Children develop several other kinds of seizures, and many even outgrow the absence of seizures during their teen years.

The Symptoms of Absence Seizures

An expressionless stare is the most common symptom of absence seizure. It might be mistaken for a space in attention that lasts only 10 seconds.

This can also last 20 seconds without drowsiness, headaches, or confusion afterward. Besides that, here are some of the other symptoms of this particular seizure:

  • Small movements of both hands
  • Sudden stop in a movement without failing
  • Finger rubbing
  • Eyelid flutters
  • Lip smacking
  • Chewing motions.

After the person returns to their normal state, they do not have any memory of the situation. Many regularly have several episodes that interfere with their daily activities or school. Children might have absence seizures for a brief time right before an adult get to witness the seizures.

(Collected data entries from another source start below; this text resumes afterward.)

(* ===== verification/Evaluator.v ===== *)
(** The evaluator of a partition: [libvast/src/system/evaluator.cpp].

    An evaluator asks the indexers of the predicates of an expression and combines their answers,
    which arrive in any order. A handler is a function on the state of the actor; the requests that
    are under way are a list, and a step takes the answer to any of them. Dereferencing a position
    that has no entry is [None]. *)

From stdpp Require Import gmap.
From S2P Require Import Prelude Word Bits BitmapConcept BitmapAlgorithms Operator Data Types Ip DataOps Expression ExpressionSpec.

(** [curried_predicate] and [curried] *)
Record curried_predicate := mk_curried { curried_op : relational_operator; curried_rhs : data }.
Definition curried (p : predicate) : option curried_predicate :=
  match rhs p with o_data d => Some (mk_curried (op p) d) | _ => None end.

Section evaluator.
Context {ids : Type} `{BitmapOps ids}.

(** The actor handle of an indexer, by what it answers. *)
Definition indexer : Type := curried_predicate → expected ids.
Record evaluation_triple := mk_triple {
  position : list nat;
  curried_pred : curried_predicate;
  handle : option indexer
}.

Abbreviation predicate_hits_map := (gmap (list nat) (N * ids)).

(** ** [ids_evaluator] *)

(** The operator for a connective; [result] is [None] before the first operand. *)
Definition connective (op : ids → ids → ids) (visit : nat → expression → ids) : nat → option ids → list expression → ids :=
  fix go index result xs :=
    match xs with
    | [] => default bm_nil result
    | x :: xs =>
        let y := visit index x in
        go (S index) (Some match result with None => y | Some r => op r y end) xs
    end.

Section ids_evaluator.
Context (hits_ : predicate_hits_map).

Fixpoint ids_evaluator (position_ : list nat) (e : expression) : ids :=
  match e with
  | e_none => bm_nil
  | conjunction xs =>
      connective bitmap_algorithms.binary_and (λ index x, ids_evaluator (position_ ++ [index]) x) 0%nat None xs
  | disjunction xs =>
      connective bitmap_algorithms.binary_or (λ index x, ids_evaluator (position_ ++ [index]) x) 0%nat None xs
  | negation x => bm_flip (ids_evaluator (position_ ++ [0%nat]) x)
  | e_predicate _ => match hits_ !! position_ with Some x => x.2 | None => bm_nil end
  end.
End ids_evaluator.

(** ** [evaluator_state] *)

Record evaluator_state := mk_state {
  pending_responses : N;
  predicate_hits : predicate_hits_map;
  hits : ids;
  ids_to_use_for_no_indexer : ids;
  expr : expression;
  (** What the promise was fulfilled with. *)
  promise : option ids
}.

Definition set_predicate_hits (st : evaluator_state) (m : predicate_hits_map) : evaluator_state :=
  mk_state (pending_responses st) m (hits st) (ids_to_use_for_no_indexer st) (expr st) (promise st).

(** [promise.deliver], which does nothing for a promise that is fulfilled. *)
Definition deliver (st : evaluator_state) (x : ids) : evaluator_state :=
  mk_state (pending_responses st) (predicate_hits st) (hits st) (ids_to_use_for_no_indexer st) (expr st)
    (match promise st with Some y => Some y | None => Some x end).

Definition evaluate (st : evaluator_state) : evaluator_state :=
  let expr_hits := ids_evaluator (predicate_hits st) [0%nat] (expr st) in
  mk_state (pending_responses st) (predicate_hits st) (bitmap_algorithms.binary_or (hits st) expr_hits)
    (ids_to_use_for_no_indexer st) (expr st) (promise st).

Definition decrement_pending (st : evaluator_state) : evaluator_state :=
  let pending := pending_responses st -u 1 in
  let st := mk_state pending (predicate_hits st) (hits st) (ids_to_use_for_no_indexer st) (expr st) (promise st) in
  if pending =? 0 then deliver st (hits st) else st.

(** What both handlers of an answer do with the hits at its position. *)
Definition handle_hits (st : evaluator_state) (pos : list nat) (accumulate : ids → ids) : option evaluator_state :=
  entry ← predicate_hits st !! pos;
  let missing := entry.1 -u 1 in
  let st := set_predicate_hits st (<[pos := (missing, accumulate entry.2)]> (predicate_hits st)) in
  Some (decrement_pending (if missing =? 0 then evaluate st else st)).
Definition handle_result (st : evaluator_state) (pos : list nat) (result : ids) : option evaluator_state :=
  handle_hits st pos (λ accumulated_hits, bitmap_algorithms.binary_or accumulated_hits result).
Definition handle_missing_result (st : evaluator_state) (pos : list nat) : option evaluator_state :=
  handle_hits st pos (λ accumulated_hits, accumulated_hits).
Definition handle_no_indexer (st : evaluator_state) (pos : list nat) : option evaluator_state :=
  handle_result st pos (ids_to_use_for_no_indexer st).

(** ** The handler of [atom::run] and the answers *)

(** [++predicate_hits[pos].first] *)
Definition expect (st : evaluator_state) (pos : list nat) : evaluator_state :=
  let entry := default (0, bm_nil) (predicate_hits st !! pos) in
  set_predicate_hits st (<[pos := (entry.1 +u 1, entry.2)]> (predicate_hits st)).

(** The loop over the triples; it returns the requests that are sent. *)
Fixpoint run_loop (st : evaluator_state) (eval : list evaluation_triple) : option (evaluator_state * list evaluation_triple) :=
  match eval with
  | [] => Some (st, [])
  | t :: eval =>
      let st := expect st (position t) in
      match handle t with
      | None => st ← handle_no_indexer st (position t); run_loop st eval
      | Some _ => r ← run_loop st eval; Some (r.1, t :: r.2)
      end
  end.

Definition initial (e : expression) (no_indexer : ids) : evaluator_state := mk_state 0 ∅ bm_nil no_indexer e None.

Definition run (st : evaluator_state) (eval : list evaluation_triple) : option (evaluator_state * list evaluation_triple) :=
  let st := mk_state (pending_responses st +u lenN eval) (predicate_hits st) (hits st) (ids_to_use_for_no_indexer st)
    (expr st) (promise st) in
  r ← run_loop st eval;
  Some (if pending_responses r.1 =? 0 then deliver r.1 bm_nil else r.1, r.2).

(** The answer to a request, handled by one of the two continuations. *)
Definition respond (st : evaluator_state) (pos : list nat) (answer : expected ids) : option evaluator_state :=
  match answer with
  | value r => handle_result st pos r
  | error _ => handle_missing_result st pos
  end.

(** What the indexer of a triple answers; a triple without an indexer stands for all IDs. *)
Definition answer (no_indexer : ids) (t : evaluation_triple) : expected ids :=
  match handle t with None => value no_indexer | Some ix => ix (curried_pred t) end.

(** One of the requests under way is answered. *)
Inductive step (no_indexer : ids) : evaluator_state * list evaluation_triple → evaluator_state * list evaluation_triple → Prop :=
| step_answer st st' l t r :
    respond st (position t) (answer no_indexer t) = Some st' →
    step no_indexer (st, l ++ t :: r) (st', l ++ r).
End evaluator.
Arguments evaluation_triple : clear implicits.
Arguments evaluator_state : clear implicits.
Arguments indexer : clear implicits.

(** ** What the evaluator computes *)

(** The operands of a connective with their indexes, combined by [op]. *)
Definition fold_index (op : bool → bool → bool) (unit : bool) (f : nat → expression → bool) : nat → list expression → bool :=
  fix go i xs := match xs with [] => unit | x :: xs => op (f i x) (go (S i) xs) end.

(** The value of an expression, given the values at the positions of its predicates. *)
Fixpoint eval_at (f : list nat → bool) (o : list nat) (e : expression) : bool :=
  match e with
  | e_none => false
  | conjunction xs => fold_index andb true (λ i x, eval_at f (o ++ [i]) x) 0%nat xs
  | disjunction xs => fold_index orb false (λ i x, eval_at f (o ++ [i]) x) 0%nat xs
  | negation x => negb (eval_at f (o ++ [0%nat]) x)
  | e_predicate _ => f o
  end.

Lemma fold_index_ext op unit (f g : nat → expression → bool) xs i :
  Forall (λ x, ∀ i, f i x = g i x) xs → fold_index op unit f i xs = fold_index op unit g i xs.
Proof. intros Hx. revert i. induction Hx as [|x xs Hx _ IH]; intros i; cbn; [done|]. by rewrite Hx, IH. Qed.

Lemma fold_index_mono op unit (f g : nat → expression → bool) xs i :
  (∀ a b c d, implb a c → implb b d → implb (op a b) (op c d)) →
  Forall (λ x, ∀ i, implb (f i x) (g i x)) xs → implb (fold_index op unit f i xs) (fold_index op unit g i xs).
Proof. intros Hop Hx. revert i. induction Hx as [|x xs Hx _ IH]; intros i; cbn; [by destruct unit|]. by apply Hop. Qed.

Lemma eval_at_ext f g o e : (∀ pos, f pos = g pos) → eval_at f o e = eval_at g o e.
Proof.
  intros Hfg. revert o. induction e as [|xs IH|xs IH|x IH|p] using expression_ind'; intros o; cbn [eval_at]; [done| | |by rewrite IH|done];
    apply fold_index_ext; eapply list.Forall_impl; eauto.
Qed.

Lemma eval_at_mono f g o e : no_negation e → (∀ pos, implb (f pos) (g pos)) → implb (eval_at f o e) (eval_at g o e).
Proof.
  intros Hn Hfg. revert o Hn. induction e as [|xs IH|xs IH|x IH|p] using expression_ind'; intros o Hn; cbn [eval_at]; [done| | |done|by apply Hfg];
    cbn in Hn; rewrite foldr_Forall in Hn; (apply fold_index_mono; [intros [] [] [] []; cbn; tauto|]);
    rewrite list.Forall_forall in *; intros x Hx i; apply IH; auto.
Qed.

(** Without a predicate that holds, the value is false. *)
Lemma eval_at_false o e : proper (λ _, True) e → no_negation e → eval_at (λ _, false) o e = false.
Proof.
  revert o. induction e as [|xs IH|xs IH|x IH|p] using expression_ind'; intros o Hp Hn; try done.
  - apply proper_connective in Hp as [Hne Hp]. cbn in Hn. rewrite foldr_Forall in Hn. destruct xs as [|x xs]; [done|].
    apply list.Forall_cons in IH as [IH _], Hp as [Hx _], Hn as [Hn _]. cbn. by rewrite IH.
  - apply proper_disjunction, proper_connective in Hp as [_ Hp]. cbn in Hn. rewrite foldr_Forall in Hn. cbn.
    generalize 0%nat as i. induction IH as [|x xs Hx _ IHx]; intros i; [done|].
    apply list.Forall_cons in Hp as [Hpx Hp], Hn as [Hnx Hn]. cbn. by rewrite Hx, IHx.
Qed.

Section spec.
Context {ids : Type} `{Bitmap ids}.
#[local] Abbreviation triple := (evaluation_triple ids).
#[local] Abbreviation state := (evaluator_state ids).
Context (no_indexer : ids) (e : expression).
Context (Hproper : proper (λ _, True) e) (Hneg : no_negation e).
Implicit Types (st : state) (t : triple) (ts ans out todo : list triple) (m : gmap (list nat) (N * ids)).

A decline in a child’s learning power might be the first symptom of this condition. Teachers will point out that the child is not paying attention in class or daydreaming.

The Treatment for Absence Seizures

In the absence seizures treatment, the physician will begin with a small dose of the anti-seizure medication. After that, they will increase the dose to control the absence of seizures properly.

Children might be able to taper off these medications under the doctor’s supervision when they have been seizure-free for 2 years. Apart from that, let’s check the drugs that the doctor prescribes:

  • Zarontin [Ethosuximide]: This medication is recommended by many physicians for the absence of seizures. In the majority of cases, the seizures respond perfectly to this medication. The side effects of this medicine are hyperactivity, trouble sleeping, sleepiness, vomiting, and nausea.
  • Depakene [Valproic Acid]:Girls who constantly need medication right into adulthood must discuss all the possible risks of valproic acid with the physician. This medication is associated with the risks of congenital disabilities in babies. Physicians have advised women against using Valproic acid when trying to conceive or during pregnancy. Doctors will suggest using this medication in children with both grand mal and absence seizures.
  • Lamictal [Lamotrigine]: Many studies have proved that this medication is not as effective as Valproic Acid or Ethosuximide. But it does have fewer side effects. Some of the side effects are nausea and rash.

Wrapping Up

The information in this post provides helpful insight into the absence of seizures, why they occur, and the treatment options available. If you or someone you know experiences it, you should take them to a good physician for treatment.